Алексей осторожно оглянулся на рассказчика. То была скорее чисто профессиональная привычка, чем осознанная необходимость. Показания водителя могли пригодиться в ходе расследования, а могли и не представлять никакой ценности, мало ли кто в этот день видел Березина. Но, руководствуясь своим старым правилом — не пренебрегать никакими мелочами, Садовников решил запомнить шофера.
— Плохо, когда люди гибнут, — тяжело произнес здоровенный парень в лохматой синтетической шубе. — Ведь только жить начал. Квартиру обставил, детьми обзавелся, жена ему хорошая попалась… Трудно теперь Тамарке-то с двумя будет.
— Пенсию, чай, платить станут, — откликнулся кто-то.
— Пенсию-то дадут, это закон. Да разве сравнишь ее с заработком мужика. Толик-то ведь зарабатывал неплохо. У него и премии, и сверхурочные были. Толикин кореш-то вон, Серега, аж заболел с расстройства. И это тоже понятно. Дружили они крепко. Только ведь и он отойдет со временем. Свои дела закрутят.
— Серега-то раньше заболел, он и не знал, что случилось такое, — снова вступил в разговор кто-то невидимый Алексею.
— Как это раньше? Его на следующий день уже на работе не было, бюллетенил он.
— Ну и что? А заболел он в тот же самый день, когда Толика не стало. Я тогда на мойке был, не выезжал на линию. Аккурат, как Березин выехал, так примерно через час смотрю, Серега идет и за живот держится. Я его спрашиваю, что, мол, с тобой? А он рукой махнул, прихватило, дескать, как всегда не вовремя. Отпросился у начальства и пошел домой.
— Это не факт, — продолжал здоровенный. — Он мог отлежаться за вечер и назавтра выйти, а тут узнал, наверное, и совсем слег, потому как перенервничал…

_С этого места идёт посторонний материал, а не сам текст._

Lemma Z_of_byte_of_Z (z : Z) : Z_of_byte (byte_of_Z z) = z mod 256.
Proof.
  unfold Z_of_byte, byte_of_Z.
  assert (Hr : 0 <= z mod 256 < 256) by (apply Z.mod_pos_bound; lia).
  destruct (Byte.of_N (Z.to_N (z mod 256))) as [b|] eqn:E.
  - apply Byte.to_of_N in E. rewrite E. lia.
  - apply Byte.of_N_None_iff in E. lia.
Qed.

Lemma PutUint32_length (v : Z) : length (PutUint32 v) = 4%nat.
Proof. reflexivity. Qed.

Lemma testbit_low_byte (x n : Z) :
  Z.testbit (x mod 256) n = (n <? 8) && Z.testbit x n.
Proof. change 256 with (2 ^ 8). apply Z.testbit_mod_pow2. lia. Qed.

(** Comparisons of a bit index that [lia] settles. *)
Ltac ltb_decide :=
  repeat match goal with
  | |- context [?a <? ?b] =>
      first [ replace (a <? b) with true by (symmetry; apply Z.ltb_lt; lia)
            | replace (a <? b) with false by (symmetry; apply Z.ltb_ge; lia) ]
  end.

(** The bit [n] of each byte of a word, in terms of the bits of the word. *)
Ltac byte_bits n :=
  rewrite ?testbit_low_byte;
  repeat match goal with
  | |- context [Z.testbit (Z.shiftr ?x ?k) (n - ?k)] =>
      first [ rewrite (Z.shiftr_spec x k (n - k)) by lia;
              replace (n - k + k) with n by lia
            | rewrite (Z.testbit_neg_r (Z.shiftr x k) (n - k)) by lia ]
  end;
  ltb_decide; simpl; rewrite ?orb_false_r, ?andb_false_r; try reflexivity.

(** Decoding the four bytes of a word gives the word back, reduced to 32
    bits. *)
Lemma Uint32_PutUint32 (v : Z) : Uint32 (PutUint32 v) = u32 v.
Proof.
  unfold Uint32, PutUint32, u32. rewrite !Z_of_byte_of_Z.
  apply Z.bits_inj'. intros n Hn.
  rewrite !Z.lor_spec, Z.testbit_mod_pow2 by lia.
  rewrite !Z.shiftl_spec by lia.
  destruct (Z.ltb_spec n 8); [byte_bits n|].
  destruct (Z.ltb_spec n 16); [byte_bits n|].
  destruct (Z.ltb_spec n 24); [byte_bits n|].
  destruct (Z.ltb_spec n 32); byte_bits n.
Qed.

Lemma u32_small (v : Z) : is_u32 v -> u32 v = v.
Proof. unfold is_u32, u32. intros. apply Z.mod_small. lia. Qed.

Lemma u32_range (v : Z) : is_u32 (u32 v).
Proof. unfold is_u32, u32. apply Z.mod_pos_bound. lia. Qed.

(** ** Reading from a [bytes.Reader] *)

Lemma words_cons v vs : words (v :: vs) = PutUint32 v ++ words vs.
Proof. reflexivity. Qed.

Lemma words_length vs : length (words vs) = (4 * length vs)%nat.
Proof.
  induction vs as [|v vs IH]; [reflexivity|].
  rewrite words_cons, length_app, PutUint32_length, IH. simpl. lia.
Qed.

(** A reader that has the bytes of [v] next reads [v] and moves on by
    four bytes. *)
Lemma bytes_read_word (r : bytes.Reader) (v old : Z) (rest : list byte) :
  0 <= bytes.i r ->
  bytes.remaining r = PutUint32 v ++ rest ->
  binary_Read_uint32 old r
  = ((u32 v, None), {| bytes.s := bytes.s r; bytes.i := bytes.i r + 4 |})
  /\ bytes.remaining {| bytes.s := bytes.s r; bytes.i := bytes.i r + 4 |} = rest.
Proof.
  intros Hi Hrem. unfold bytes.remaining in *. simpl.
  assert (Hlen : (Z.to_nat (bytes.i r) + 4 <= length (bytes.s r))%nat).
  { assert (Hl := f_equal length Hrem).
    rewrite length_drop, length_app, PutUint32_length in Hl. lia. }
  split.
  - unfold binary_Read_uint32, io_ReadFull. simpl. unfold bytes.ReadFull.
    destruct (Z.leb_spec (Z.of_nat (length (bytes.s r))) (bytes.i r)); [lia|].
    rewrite Hrem.
    replace (4 <=? length (PutUint32 v ++ rest))%nat with true
      by (symmetry; apply Nat.leb_le; rewrite length_app, PutUint32_length; lia).
    rewrite (take_app_length' (PutUint32 v) rest 4) by reflexivity.
    rewrite Uint32_PutUint32. reflexivity.
  - replace (Z.to_nat (bytes.i r + 4)) with (Z.to_nat (bytes.i r) + 4)%nat by lia.
    rewrite <- drop_drop, Hrem.
    apply (drop_app_length' (PutUint32 v) rest 4). reflexivity.
Qed.

Lemma bytes_read_words (vs : list Z) :
  forall (r : bytes.Reader) (rest : list byte),
  0 <= bytes.i r ->
  bytes.remaining r = words vs ++ rest ->
  bytes.remaining
    {| bytes.s := bytes.s r; bytes.i := bytes.i r + 4 * Z.of_nat (length vs) |}
  = rest.
Proof.
  intros r rest Hi Hrem. unfold bytes.remaining in *. simpl.
  replace (Z.to_nat (bytes.i r + 4 * Z.of_nat (length vs)))
    with (Z.to_nat (bytes.i r) + 4 * length vs)%nat by lia.
  rewrite <- drop_drop, Hrem.
  apply drop_app_length'. symmetry. apply words_length.
Qed.

(** A reader with fewer than four bytes left fails to read a word, and has
    nothing left afterwards. *)
Lemma bytes_read_short (r : bytes.Reader) (old : Z) :
  0 <= bytes.i r ->
  (length (bytes.remaining r) < 4)%nat ->
  exists e r',
    binary_Read_uint32 old r = ((old, Some e), r')
    /\ 0 <= bytes.i r' /\ bytes.s r' = bytes.s r
    /\ (length (bytes.remaining r') < 4)%nat.
Proof.
  intros Hi Hshort.
  unfold binary_Read_uint32, io_ReadFull. simpl. unfold bytes.ReadFull.
  destruct (Z.leb_spec (Z.of_nat (length (bytes.s r))) (bytes.i r)).
  - exists EOF, r. auto.
  - unfold bytes.remaining in Hshort.
    replace (4 <=? length (drop (Z.to_nat (bytes.i r)) (bytes.s r)))%nat
      with false by (symmetry; apply Nat.leb_gt; lia).
    eexists _, _. split; [reflexivity|]. simpl. split; [lia|]. split; [reflexivity|].
    unfold bytes.remaining. simpl. rewrite length_drop. lia.
Qed.

(** ** The resource-id codec *)

Lemma MarshalBinary_loop_spec (ids : list Z) :
  forall buf, MarshalBinary_loop ids buf = (None, buf ++ words ids).
Proof.
  induction ids as [|id ids IH]; intros buf; simpl.
  - now rewrite app_nil_r.
  - rewrite IH, words_cons. now rewrite <- app_assoc.
Qed.

(** [MarshalBinary] in closed form. *)
Lemma MarshalBinary_spec (b : ResourceIdsBlock) :
  MarshalBinary b
  = (PutUint32 (Type_ (Block b)) ++ PutUint32 (Size (Block b)) ++ words (Ids b),
     None).
Proof.
  unfold MarshalBinary, binary_Write_uint32.
  rewrite MarshalBinary_loop_spec, app_nil_l. now rewrite <- app_assoc.
Qed.

(** The word at byte offset [4 * k] of a run of words. *)
Lemma words_lookup (vs : list Z) (k : nat) (v : Z) (rest : list byte) :
  vs !! k = Some v ->
  take 4 (drop (4 * k) (words vs ++ rest)) = PutUint32 v.
Proof.
  revert k. induction vs as [|v' vs IH]; intros k Hk; [discriminate|].
  destruct k as [|k]; simpl in Hk.
  - injection Hk as ->. rewrite words_cons, <- app_assoc.
    apply (take_app_length' (PutUint32 v)). reflexivity.
  - replace (4 * S k)%nat with (4 + 4 * k)%nat by lia.
    rewrite <- drop_drop, words_cons, <- app_assoc.
    rewrite (drop_app_length' (PutUint32 v')) by reflexivity.
    now apply IH.
Qed.

(** The loop of [UnmarshalBinary] on a reader that has all the words: the
    ids not yet read are the zeros [make] put there. *)
Lemma UnmarshalBinary_loop_full (vs : list Z) :
  forall (done : list Z) (r : bytes.Reader) (rest : list byte),
  0 <= bytes.i r ->
  bytes.remaining r = words vs ++ rest ->
  UnmarshalBinary_loop (length vs) (Z.of_nat (length done))
                       (done ++ replicate (length vs) 0) r
  = (done ++ map u32 vs, None).
Proof.
  induction vs as [|v vs IH]; intros done r rest Hi Hrem; simpl.
  - reflexivity.
  - rewrite words_cons, <- app_assoc in Hrem.
    destruct (bytes_read_word r v
                ((done ++ 0 :: replicate (length vs) 0) !!! Z.to_nat (Z.of_nat (length done)))
                _ Hi Hrem) as [-> Hrem'].
    rewrite Nat2Z.id, insert_app_r_alt, Nat.sub_diag by lia. simpl.
    replace (Z.of_nat (length done) + 1) with (Z.of_nat (length (done ++ [u32 v])))
      by (rewrite length_app; simpl; lia).
    replace (done ++ u32 v :: replicate (length vs) 0)
      with ((done ++ [u32 v]) ++ replicate (length vs) 0)
      by (now rewrite <- app_assoc).
    replace (done ++ u32 v :: map u32 vs) with ((done ++ [u32 v]) ++ map u32 vs)
      by (now rewrite <- app_assoc).
    apply (IH (done ++ [u32 v]) _ rest); [simpl; lia|exact Hrem'].
Qed.

(** [UnmarshalBinary] on the two header words followed by as many words
    as the size word asks for, whatever the size word is. *)
Lemma UnmarshalBinary_full (recv : ResourceIdsBlock) (sz : Z) (vs : list Z)
    (rest : list byte) :
  Z.of_nat (length vs) = id_count (u32 sz) ->
  UnmarshalBinary recv (PutUint32 CHUNK_RESOURCEIDS ++ PutUint32 sz ++ words vs ++ rest)
  = ({| Block := {| Type_ := CHUNK_RESOURCEIDS; Size := u32 sz;
                    Offset := Offset (Block recv) |};
        Ids := map u32 vs |}, None).
Proof.
  intros Hlen. unfold UnmarshalBinary.
  destruct (bytes_read_word (bytes.NewReader
              (PutUint32 CHUNK_RESOURCEIDS ++ PutUint32 sz ++ words vs ++ rest))
              CHUNK_RESOURCEIDS (Type_ (Block recv)) (PutUint32 sz ++ words vs ++ rest))
    as [-> Hrem]; [simpl; lia|reflexivity|].
  change (u32 CHUNK_RESOURCEIDS) with CHUNK_RESOURCEIDS.
  rewrite Z.eqb_refl. simpl negb. cbv iota.
  match goal with
  | |- context [binary_Read_uint32 ?old ?r] =>
      destruct (bytes_read_word r sz old (words vs ++ rest)) as [-> Hrem2];
        [simpl; lia|exact Hrem|]
  end.
  rewrite <- Hlen, Nat2Z.id.
  rewrite (UnmarshalBinary_loop_full vs [] _ rest); [reflexivity|simpl; lia|exact Hrem2].
Qed.

(** Closed range facts are decided by evaluation. *)
Ltac u32_solve :=
  unfold is_u32; vm_compute; split; [discriminate | reflexivity].

Lemma Forall_u32_map (vs : list Z) : Forall is_u32 vs -> map u32 vs = vs.
Proof.
  induction 1 as [|v vs Hv _ IH]; [reflexivity|].
  simpl. now rewrite (u32_small v Hv), IH.
Qed.

(** C1, as stated, fails: a table whose stored [Size] disagrees with its
    id list is encoded with that size and decoded without its ids. *)
Lemma C1_stale_size_breaks_roundtrip : ~ roundtrips stale_block.
Proof.
  intros [data [Hm Hu]].
  vm_compute in Hm. injection Hm as <-.
  vm_compute in Hu. discriminate Hu.
Qed.

(** C1 (amended): for every table whose [Type] is [CHUNK_RESOURCEIDS],
    whose stored [Size] gives the length of its id list ([Size/4 - 2] in
    [uint32] arithmetic), decoding the encoding into a receiver gives the
    table back, with the receiver's [Offset] (the offset is not encoded). *)
Theorem C1_roundtrip (t recv : ResourceIdsBlock) :
  Type_ (Block t) = CHUNK_RESOURCEIDS ->
  is_u32 (Size (Block t)) ->
  Forall is_u32 (Ids t) ->
  id_count (Size (Block t)) = Z.of_nat (length (Ids t)) ->
  exists data,
    MarshalBinary t = (data, None)
    /\ UnmarshalBinary recv data = (set_Offset (Offset (Block recv)) t, None).
Proof.
  intros Hty Hsz Hids Hcount.
  eexists. split; [apply MarshalBinary_spec|].
  rewrite Hty.
  rewrite <- (app_nil_r (words (Ids t))).
  rewrite UnmarshalBinary_full
    by (rewrite (u32_small _ Hsz); symmetry; exact Hcount).
  rewrite (u32_small _ Hsz), (Forall_u32_map _ Hids).
  unfold set_Offset. now rewrite Hty.
Qed.

Lemma C1_roundtrip_witness :
  exists data,
    MarshalBinary
      {| Block := {| Type_ := CHUNK_RESOURCEIDS; Size := 16; Offset := 0 |};
         Ids := [1; 258] |} = (data, None)
    /\ UnmarshalBinary ResourceIdsBlock_zero data
       = ({| Block := {| Type_ := CHUNK_RESOURCEIDS; Size := 16; Offset := 0 |};
             Ids := [1; 258] |}, None).
Proof.
  apply (C1_roundtrip
           {| Block := {| Type_ := CHUNK_RESOURCEIDS; Size := 16; Offset := 0 |};
              Ids := [1; 258] |} ResourceIdsBlock_zero).
  - reflexivity.
  - u32_solve.
  - constructor; [u32_solve|]. constructor; [u32_solve|]. constructor.
  - reflexivity.
Defined.

(** C3, as stated, fails: the size word written for [stale_block] is the
    stored 8, not 8 + 4 * 1. *)
Lemma C3_stored_size_is_written :
  size_word (MarshalBinary stale_block).1
  <> 8 + 4 * Z.of_nat (length (Ids stale_block)).
Proof. vm_compute. discriminate. Qed.

(** C3 (amended): encoding writes the stored [Type] and the stored [Size]
    as the two header words, followed by the ids; the size is not
    recomputed, so the size word is [8 + 4*count] exactly when the stored
    [Size] is. *)
Theorem C3_header_words (b : ResourceIdsBlock) :
  is_u32 (Type_ (Block b)) ->
  is_u32 (Size (Block b)) ->
  exists data,
    MarshalBinary b = (data, None)
    /\ Uint32 (take 4 data) = Type_ (Block b)
    /\ size_word data = Size (Block b)
    /\ drop 8 data = words (Ids b)
    /\ (size_word data = 8 + 4 * Z.of_nat (length (Ids b))
        <-> Size (Block b) = 8 + 4 * Z.of_nat (length (Ids b))).
Proof.
  intros Hty Hsz. eexists. split; [apply MarshalBinary_spec|].
  assert (Hsize : size_word (PutUint32 (Type_ (Block b)) ++
                    PutUint32 (Size (Block b)) ++ words (Ids b))
                  = Size (Block b)).
  { unfold size_word.
    rewrite (drop_app_length' (PutUint32 (Type_ (Block b)))) by reflexivity.
    rewrite (take_app_length' (PutUint32 (Size (Block b)))) by reflexivity.
    rewrite Uint32_PutUint32. now apply u32_small. }
  split; [|split; [exact Hsize|split]].
  - rewrite (take_app_length' (PutUint32 (Type_ (Block b)))) by reflexivity.
    rewrite Uint32_PutUint32. now apply u32_small.
  - rewrite app_assoc. apply drop_app_length'. reflexivity.
  - now rewrite Hsize.
Qed.

Lemma C3_header_words_witness :
  exists data,
    MarshalBinary stale_block = (data, None)
    /\ Uint32 (take 4 data) = CHUNK_RESOURCEIDS
    /\ size_word data = 8
    /\ drop 8 data = words [7]
    /\ (size_word data = 8 + 4 * 1 <-> 8 = 8 + 4 * 1).
Proof.
  apply (C3_header_words stale_block); u32_solve.
Defined.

Автобусы подъехали к кладбищу, и в салоне установилась тишина. Вместе со всеми из салона вышел и Алексей. По узкой, протоптанной в глубоком снегу, тропинке он пошел к месту захоронения. На коротком прощальном митинге он почти ничего не видел. Его оттолкали в сторону. Садовников взобрался на железную ограду. Отсюда было видно только темную толпу людей, два ярко-красных гроба на голубовато-белом снегу, две горки рыжей смерзшейся земли. Выступали какие-то люди, говорили о Березине и Зуевой. Рядом с выступавшими стоял муж Светланы Зуевой с ребенком, Тамара с сыновьями. Их поддерживал за плечи Сергей. Алексею было видно его заострившееся лицо с проступившими жесткими складками у рта. Весь он был натянутым, как струна, которая готова была вот-вот лопнуть.
ПРИЕХАВ к себе в отдел, Алексей выяснил, что Гришин еще не вернулся. Дежурный передал ему телеграммы из различных исправительно-трудовых учреждений, где пребывали когда-то проживавшие в городе люди по кличке «Кот». Следовательно, ни один из них к совершенному преступлению отношения иметь не мог. Алексей аккуратно сложил телеграммы и пошел к Малову.
— Успехами порадуешь или какие новые мысли посетили? — спросил Юрий Александрович.